Mme Emmanuelle Anthoine (LR). Dans votre rapport, vous évoquez le recrutement d’enseignants par le concours du Capes, mais vous omettez d’évoquer l’agrégation de créole. Ce récent concours de l’agrégation de créole, particulièrement attendu, a produit deux premiers lauréats en 2020. L’obligation de proposer un enseignement de langues régionales dans les établissements secondaires nécessiterait des recrutements importants pour assurer son effectivité. Afin de préserver la sélectivité des concours, il pourrait être intéressant d’étaler les recrutements sur plusieurs années, avec une montée en charge progressive des enseignements. Ne conviendrait-il pas de différer l’entrée en vigueur de cette obligation d’enseignement, afin de tenir compte de ces contraintes de recrutement ?

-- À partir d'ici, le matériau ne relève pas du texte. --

Definition finishes (results : list ResultCsv.t) (ids : list string)
    : result (@dict string (list nat)) :=
  foldM (record_finish ids) results [].

(** [sorted(keys, key=lambda d: (float(points[d]), finishes[d]), reverse=True)] *)
Definition final_ranking_ids (rwe : @dict string string) (fin : @dict string (list nat))
    : result (list string) :=
  let* keyed := mapM (fun kv => let* p := py_float kv.2 in Ok (kv.1, (p, finishes_get fin kv.1))) rwe in
  Ok (map fst (sorted_desc snd keyed)).

(** [[(rank, id_to_name[d], float(points[d])) for rank, d in enumerate(ids, 1)]] *)
Definition final_ranking_named (rwe : @dict string string) (names : @dict string string)
    (ids : list string) : result (list (nat * string * Q)) :=
  mapM (fun rd =>
      let* name := dict_index rd.2 names in
      let* s := dict_index rd.2 rwe in
      let* p := py_float s in
      Ok (rd.1, name, p))
    (enumerate 1 ids).

Definition format_list (standings : list (nat * string * Q)) (title : string) : result string :=
  let* rank_max := py_max (map (fun r => String.length (str_of_nat r.1.1)) standings) in
  let rank_width := Nat.max (String.length "Rank") rank_max in
  let* name_max := py_max (map (fun r => String.length r.1.2) standings) in
  let name_width := Nat.max (String.length "Driver") name_max in
  let* points_max := py_max (map (fun r => String.length (str_of_Z (py_trunc r.2))) standings) in
  let points_width := Nat.max (String.length "Points") points_max in
  let header := ljust "Rank" rank_width +:+ "   " +:+ ljust "Driver" name_width +:+ "   "
                +:+ rjust "Points" points_width in
  let separator := str_repeat "-" (String.length header) in
  let rows := map (fun r => ljust (str_of_nat r.1.1) rank_width +:+ "   " +:+ ljust r.1.2 name_width
                            +:+ "   " +:+ rjust (str_of_Z (py_trunc r.2)) points_width) standings in
  Ok (join newline ([title; separator; header; separator] ++ rows ++ [separator])).

Definition season_title (yy : Z) : string := "Drivers' ranking - Season " +:+ str_of_Z yy.

Definition ranking_nopd (drivers : list DriverCsv.t) (results : list ResultCsv.t)
    (driver_standings : list DriverStandingCsv.t) (races : list RaceCsv.t) (yy : Z) : result string :=
  let* ry := races_yy races yy in
  let ids := races_yy_ids ry in
  let* id_last_race_yy := py_max ids in
  let rwe := ranking_with_exaequos driver_standings id_last_race_yy in
  let* _ranking_sorted := mapM (fun kv => py_float kv.2) rwe in
  let names := id_to_name drivers in
  let* fin := finishes results ids in
  let* final_ids := final_ranking_ids rwe fin in
  let* named := final_ranking_named rwe names final_ids in
  format_list named (season_title yy).
End Homemade.

Module Pandas.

M. Alexandre Portier (LR). Attachés à la transmission de notre histoire et de notre culture, nous sommes évidemment favorables à la défense et à l’apprentissage des langues régionales. En revanche, j’aimerais avoir des éclairages sur les questions matérielles en suspens. Quel nombre d’heures d’enseignement vous semble-t-il approprié pour ces langues régionales ? Quelle place faut-il leur accorder dans les emplois du temps, lieu de bataille en primaire et au collège tant il est difficile d’y faire cohabiter toutes les missions que l’on attend de l’école ? Ne serait-il pas plus judicieux de se focaliser d’abord sur le primaire, moment du cursus scolaire crucial dans la lutte contre l’illettrisme, dont vous avez fait l’un des objectifs de cette proposition de loi ? Ne vaudrait-il pas mieux rendre cet apprentissage facultatif plutôt que systématique ? Il existe des classes bilingues dans certains départements d’outre-mer où le taux d’illettrisme reste pourtant élevé, ce qui monte qu’il n’y a pas de baguette magique éducative.

M. Maxime Minot (LR). Les parents souhaitent privilégier l’apprentissage du français pour accroître les chances de réussite de leurs enfants, même si les études montrent que l’absence de prise en compte des langues parlées par les élèves a été identifiée comme l’une des raisons majeures de l’échec scolaire, voire d’un taux d’illettrisme important, notamment en outre-mer. On attend également de ces jeunes qu’ils participent activement à la survie de leur langue régionale, dont certaines sont menacées d’extinction. Il faut donc mettre en place un enseignement bilingue équilibré, ce qui nécessite des moyens. L’enseignement des langues régionales faitt face à de nombreux défis : le manque de matériel pédagogique adapté et d’enseignants formés ; la difficulté de standardiser des langues majoritairement orales ; le nécessaire renforcement des politiques locales. Comment ce texte répond-il à ces différentes problématiques ?

M. Steve Chailloux, rapporteur. Comme je l’ai déjà indiqué, nous allons revoir la voilure de ce texte, en le focalisant sur le premier degré, lieu de structuration, où les enseignants sont déjà locuteurs ou formés dans ces langues.

Chère collègue Amiot, nous aimerions intégrer les cultures et les histoires des outre‑mer dans le socle commun de l’enseignement de l’Éducation nationale car, vous avez totalement raison, on ne peut pas dissocier langues, cultures et histoires. Cela fera certainement l’objet d’une prochaine proposition de loi. Nous avançons pas à pas.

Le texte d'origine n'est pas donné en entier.